══ Available records

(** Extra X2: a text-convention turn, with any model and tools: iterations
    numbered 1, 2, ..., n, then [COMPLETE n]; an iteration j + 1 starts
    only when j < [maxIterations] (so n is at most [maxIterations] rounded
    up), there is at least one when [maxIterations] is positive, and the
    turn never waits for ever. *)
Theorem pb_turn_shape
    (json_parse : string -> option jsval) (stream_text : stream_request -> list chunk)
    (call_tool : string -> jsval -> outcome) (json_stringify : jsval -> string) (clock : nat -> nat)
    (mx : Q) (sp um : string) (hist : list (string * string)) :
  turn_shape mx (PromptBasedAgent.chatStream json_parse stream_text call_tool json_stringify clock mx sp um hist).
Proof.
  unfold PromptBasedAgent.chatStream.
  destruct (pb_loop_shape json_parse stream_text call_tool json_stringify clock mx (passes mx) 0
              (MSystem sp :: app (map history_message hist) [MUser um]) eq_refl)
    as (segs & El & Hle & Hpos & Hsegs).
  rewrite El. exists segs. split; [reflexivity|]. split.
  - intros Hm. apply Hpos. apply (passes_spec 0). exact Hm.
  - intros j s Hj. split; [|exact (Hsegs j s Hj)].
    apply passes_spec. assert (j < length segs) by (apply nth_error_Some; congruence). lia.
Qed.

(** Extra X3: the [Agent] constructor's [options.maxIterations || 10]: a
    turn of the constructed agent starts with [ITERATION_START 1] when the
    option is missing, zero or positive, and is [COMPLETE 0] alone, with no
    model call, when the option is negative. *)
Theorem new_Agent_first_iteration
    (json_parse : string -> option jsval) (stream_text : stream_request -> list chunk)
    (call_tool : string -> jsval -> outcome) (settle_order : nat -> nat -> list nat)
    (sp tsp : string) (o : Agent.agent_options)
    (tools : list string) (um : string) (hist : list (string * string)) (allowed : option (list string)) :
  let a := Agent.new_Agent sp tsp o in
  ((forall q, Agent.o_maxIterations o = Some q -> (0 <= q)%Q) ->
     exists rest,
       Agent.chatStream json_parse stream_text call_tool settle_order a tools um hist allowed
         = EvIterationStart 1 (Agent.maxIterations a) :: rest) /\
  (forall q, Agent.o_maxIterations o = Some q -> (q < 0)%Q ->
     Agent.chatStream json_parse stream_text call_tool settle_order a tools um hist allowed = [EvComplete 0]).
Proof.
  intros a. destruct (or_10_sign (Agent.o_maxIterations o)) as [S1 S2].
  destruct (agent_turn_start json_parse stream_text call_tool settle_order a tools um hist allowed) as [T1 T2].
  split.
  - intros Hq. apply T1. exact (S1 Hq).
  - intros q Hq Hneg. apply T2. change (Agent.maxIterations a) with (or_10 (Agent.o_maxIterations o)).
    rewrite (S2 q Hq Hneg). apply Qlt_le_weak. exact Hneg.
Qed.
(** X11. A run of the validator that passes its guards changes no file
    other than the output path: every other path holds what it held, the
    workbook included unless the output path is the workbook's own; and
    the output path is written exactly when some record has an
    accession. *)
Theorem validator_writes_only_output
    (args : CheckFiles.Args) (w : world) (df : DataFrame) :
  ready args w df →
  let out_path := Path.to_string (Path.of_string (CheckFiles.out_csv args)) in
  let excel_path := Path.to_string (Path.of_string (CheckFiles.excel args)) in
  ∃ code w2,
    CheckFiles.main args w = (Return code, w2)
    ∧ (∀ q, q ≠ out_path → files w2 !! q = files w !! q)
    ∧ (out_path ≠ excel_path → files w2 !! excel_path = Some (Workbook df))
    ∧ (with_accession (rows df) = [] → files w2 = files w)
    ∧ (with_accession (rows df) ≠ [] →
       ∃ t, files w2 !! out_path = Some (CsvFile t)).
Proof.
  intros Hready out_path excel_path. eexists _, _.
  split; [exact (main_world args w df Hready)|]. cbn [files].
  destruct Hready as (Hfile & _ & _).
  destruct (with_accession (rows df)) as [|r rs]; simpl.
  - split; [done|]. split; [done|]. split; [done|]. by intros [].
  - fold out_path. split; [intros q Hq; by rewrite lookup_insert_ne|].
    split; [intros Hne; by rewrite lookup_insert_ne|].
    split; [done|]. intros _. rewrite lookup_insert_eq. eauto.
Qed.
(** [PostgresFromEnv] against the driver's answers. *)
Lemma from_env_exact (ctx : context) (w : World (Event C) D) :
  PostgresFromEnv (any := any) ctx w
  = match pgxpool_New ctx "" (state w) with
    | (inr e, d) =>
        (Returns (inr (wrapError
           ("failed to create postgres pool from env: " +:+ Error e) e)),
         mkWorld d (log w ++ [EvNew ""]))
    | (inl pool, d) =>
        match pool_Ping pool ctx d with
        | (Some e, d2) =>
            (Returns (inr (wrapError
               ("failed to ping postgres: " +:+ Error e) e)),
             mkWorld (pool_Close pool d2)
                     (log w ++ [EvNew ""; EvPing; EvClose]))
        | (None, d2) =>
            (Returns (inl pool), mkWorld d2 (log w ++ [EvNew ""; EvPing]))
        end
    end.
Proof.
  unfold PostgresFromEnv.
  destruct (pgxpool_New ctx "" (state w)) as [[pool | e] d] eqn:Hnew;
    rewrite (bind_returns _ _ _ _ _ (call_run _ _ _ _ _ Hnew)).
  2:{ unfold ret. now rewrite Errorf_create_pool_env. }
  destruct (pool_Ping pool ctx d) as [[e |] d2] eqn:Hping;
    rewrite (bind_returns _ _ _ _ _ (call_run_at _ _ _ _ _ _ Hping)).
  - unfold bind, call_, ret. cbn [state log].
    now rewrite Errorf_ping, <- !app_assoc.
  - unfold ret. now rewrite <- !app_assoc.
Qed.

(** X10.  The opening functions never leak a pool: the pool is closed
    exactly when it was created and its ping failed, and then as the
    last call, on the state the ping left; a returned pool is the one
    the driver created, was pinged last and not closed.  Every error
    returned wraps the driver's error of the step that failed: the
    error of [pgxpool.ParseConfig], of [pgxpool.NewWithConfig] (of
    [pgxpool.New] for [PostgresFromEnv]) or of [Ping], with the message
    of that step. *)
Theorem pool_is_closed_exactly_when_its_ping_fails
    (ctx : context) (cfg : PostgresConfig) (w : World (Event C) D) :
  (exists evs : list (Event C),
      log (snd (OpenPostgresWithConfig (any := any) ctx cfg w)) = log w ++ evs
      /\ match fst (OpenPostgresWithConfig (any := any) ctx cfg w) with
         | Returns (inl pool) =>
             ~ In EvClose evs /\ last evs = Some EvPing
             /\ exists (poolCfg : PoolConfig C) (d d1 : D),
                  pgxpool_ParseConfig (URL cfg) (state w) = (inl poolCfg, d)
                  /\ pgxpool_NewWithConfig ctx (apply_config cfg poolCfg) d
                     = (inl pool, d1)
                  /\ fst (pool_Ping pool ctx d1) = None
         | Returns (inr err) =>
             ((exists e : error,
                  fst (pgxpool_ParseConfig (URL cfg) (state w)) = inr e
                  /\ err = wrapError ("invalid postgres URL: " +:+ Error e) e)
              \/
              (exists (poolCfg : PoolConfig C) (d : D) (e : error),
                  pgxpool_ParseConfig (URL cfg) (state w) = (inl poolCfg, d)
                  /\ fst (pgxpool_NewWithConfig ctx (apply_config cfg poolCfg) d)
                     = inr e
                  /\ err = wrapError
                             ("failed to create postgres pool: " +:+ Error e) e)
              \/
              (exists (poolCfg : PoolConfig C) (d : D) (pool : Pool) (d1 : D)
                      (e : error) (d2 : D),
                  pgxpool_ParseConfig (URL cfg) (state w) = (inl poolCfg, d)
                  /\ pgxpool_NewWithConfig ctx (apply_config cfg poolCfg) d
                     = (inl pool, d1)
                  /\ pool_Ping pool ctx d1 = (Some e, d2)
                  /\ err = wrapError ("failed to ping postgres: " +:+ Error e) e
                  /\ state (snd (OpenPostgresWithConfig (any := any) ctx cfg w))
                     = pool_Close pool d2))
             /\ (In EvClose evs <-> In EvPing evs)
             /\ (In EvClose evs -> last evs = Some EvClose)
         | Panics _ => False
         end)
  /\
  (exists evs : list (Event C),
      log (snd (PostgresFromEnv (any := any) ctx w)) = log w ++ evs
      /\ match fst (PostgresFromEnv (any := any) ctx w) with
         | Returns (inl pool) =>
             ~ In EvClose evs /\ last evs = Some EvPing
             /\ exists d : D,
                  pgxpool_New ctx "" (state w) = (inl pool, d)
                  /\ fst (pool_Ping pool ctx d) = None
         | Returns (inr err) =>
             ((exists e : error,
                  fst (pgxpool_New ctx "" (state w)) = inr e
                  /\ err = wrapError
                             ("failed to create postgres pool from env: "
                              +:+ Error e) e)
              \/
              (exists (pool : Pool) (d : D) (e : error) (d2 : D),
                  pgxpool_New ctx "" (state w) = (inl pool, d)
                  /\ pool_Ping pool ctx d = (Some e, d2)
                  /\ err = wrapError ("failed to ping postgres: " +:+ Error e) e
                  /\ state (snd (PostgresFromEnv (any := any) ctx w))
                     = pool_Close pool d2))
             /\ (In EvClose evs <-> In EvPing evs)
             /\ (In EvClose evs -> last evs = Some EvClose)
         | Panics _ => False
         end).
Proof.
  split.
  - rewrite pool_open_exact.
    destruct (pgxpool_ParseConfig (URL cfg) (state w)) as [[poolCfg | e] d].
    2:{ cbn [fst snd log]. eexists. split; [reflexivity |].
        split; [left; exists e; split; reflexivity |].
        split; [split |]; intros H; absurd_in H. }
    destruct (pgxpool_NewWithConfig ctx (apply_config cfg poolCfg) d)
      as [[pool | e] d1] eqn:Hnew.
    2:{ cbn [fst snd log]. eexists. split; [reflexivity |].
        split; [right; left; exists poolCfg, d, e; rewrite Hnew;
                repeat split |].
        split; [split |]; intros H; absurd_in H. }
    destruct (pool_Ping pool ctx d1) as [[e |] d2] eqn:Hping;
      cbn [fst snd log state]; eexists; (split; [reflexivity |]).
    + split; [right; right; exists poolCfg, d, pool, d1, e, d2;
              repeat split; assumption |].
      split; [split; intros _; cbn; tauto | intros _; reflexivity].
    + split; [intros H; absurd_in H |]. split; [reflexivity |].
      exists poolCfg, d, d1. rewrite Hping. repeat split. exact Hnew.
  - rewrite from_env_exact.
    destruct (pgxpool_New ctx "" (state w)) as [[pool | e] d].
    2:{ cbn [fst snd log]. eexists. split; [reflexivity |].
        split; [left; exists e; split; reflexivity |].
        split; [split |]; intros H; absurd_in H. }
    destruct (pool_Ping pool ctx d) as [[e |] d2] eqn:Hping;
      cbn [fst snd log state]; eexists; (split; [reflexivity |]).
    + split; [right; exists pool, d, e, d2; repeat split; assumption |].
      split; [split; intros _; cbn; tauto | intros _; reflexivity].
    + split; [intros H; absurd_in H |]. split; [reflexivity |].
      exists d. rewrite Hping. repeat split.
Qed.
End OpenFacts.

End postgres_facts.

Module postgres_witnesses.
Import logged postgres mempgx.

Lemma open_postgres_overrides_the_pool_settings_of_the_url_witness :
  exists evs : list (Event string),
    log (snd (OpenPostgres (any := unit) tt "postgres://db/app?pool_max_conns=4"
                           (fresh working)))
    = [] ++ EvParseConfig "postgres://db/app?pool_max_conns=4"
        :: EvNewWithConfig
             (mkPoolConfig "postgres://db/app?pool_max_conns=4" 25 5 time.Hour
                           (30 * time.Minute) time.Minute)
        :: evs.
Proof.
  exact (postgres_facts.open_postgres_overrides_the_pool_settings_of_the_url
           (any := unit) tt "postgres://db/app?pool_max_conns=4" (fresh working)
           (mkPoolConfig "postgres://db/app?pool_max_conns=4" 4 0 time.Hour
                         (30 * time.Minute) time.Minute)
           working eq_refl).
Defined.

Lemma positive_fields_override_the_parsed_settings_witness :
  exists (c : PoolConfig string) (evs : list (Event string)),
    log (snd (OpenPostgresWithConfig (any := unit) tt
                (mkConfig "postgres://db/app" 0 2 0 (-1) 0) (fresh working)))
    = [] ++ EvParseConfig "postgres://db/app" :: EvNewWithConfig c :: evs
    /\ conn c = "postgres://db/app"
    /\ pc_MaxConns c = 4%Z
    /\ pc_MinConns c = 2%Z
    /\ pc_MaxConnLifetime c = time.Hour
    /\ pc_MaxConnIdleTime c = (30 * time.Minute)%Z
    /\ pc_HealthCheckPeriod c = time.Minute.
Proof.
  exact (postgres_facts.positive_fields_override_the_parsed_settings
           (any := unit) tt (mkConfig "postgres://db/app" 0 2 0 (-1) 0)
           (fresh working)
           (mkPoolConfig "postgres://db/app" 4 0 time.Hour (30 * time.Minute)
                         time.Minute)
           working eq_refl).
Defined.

════

(What the task asks) Repeat exactly, and only, the run of lines from the start of the material above through the line that holds "unfold PromptBasedAgent.chatStream.".

(Answer section)
(** Extra X2: a text-convention turn, with any model and tools: iterations
    numbered 1, 2, ..., n, then [COMPLETE n]; an iteration j + 1 starts
    only when j < [maxIterations] (so n is at most [maxIterations] rounded
    up), there is at least one when [maxIterations] is positive, and the
    turn never waits for ever. *)
Theorem pb_turn_shape
    (json_parse : string -> option jsval) (stream_text : stream_request -> list chunk)
    (call_tool : string -> jsval -> outcome) (json_stringify : jsval -> string) (clock : nat -> nat)
    (mx : Q) (sp um : string) (hist : list (string * string)) :
  turn_shape mx (PromptBasedAgent.chatStream json_parse stream_text call_tool json_stringify clock mx sp um hist).
Proof.
  unfold PromptBasedAgent.chatStream.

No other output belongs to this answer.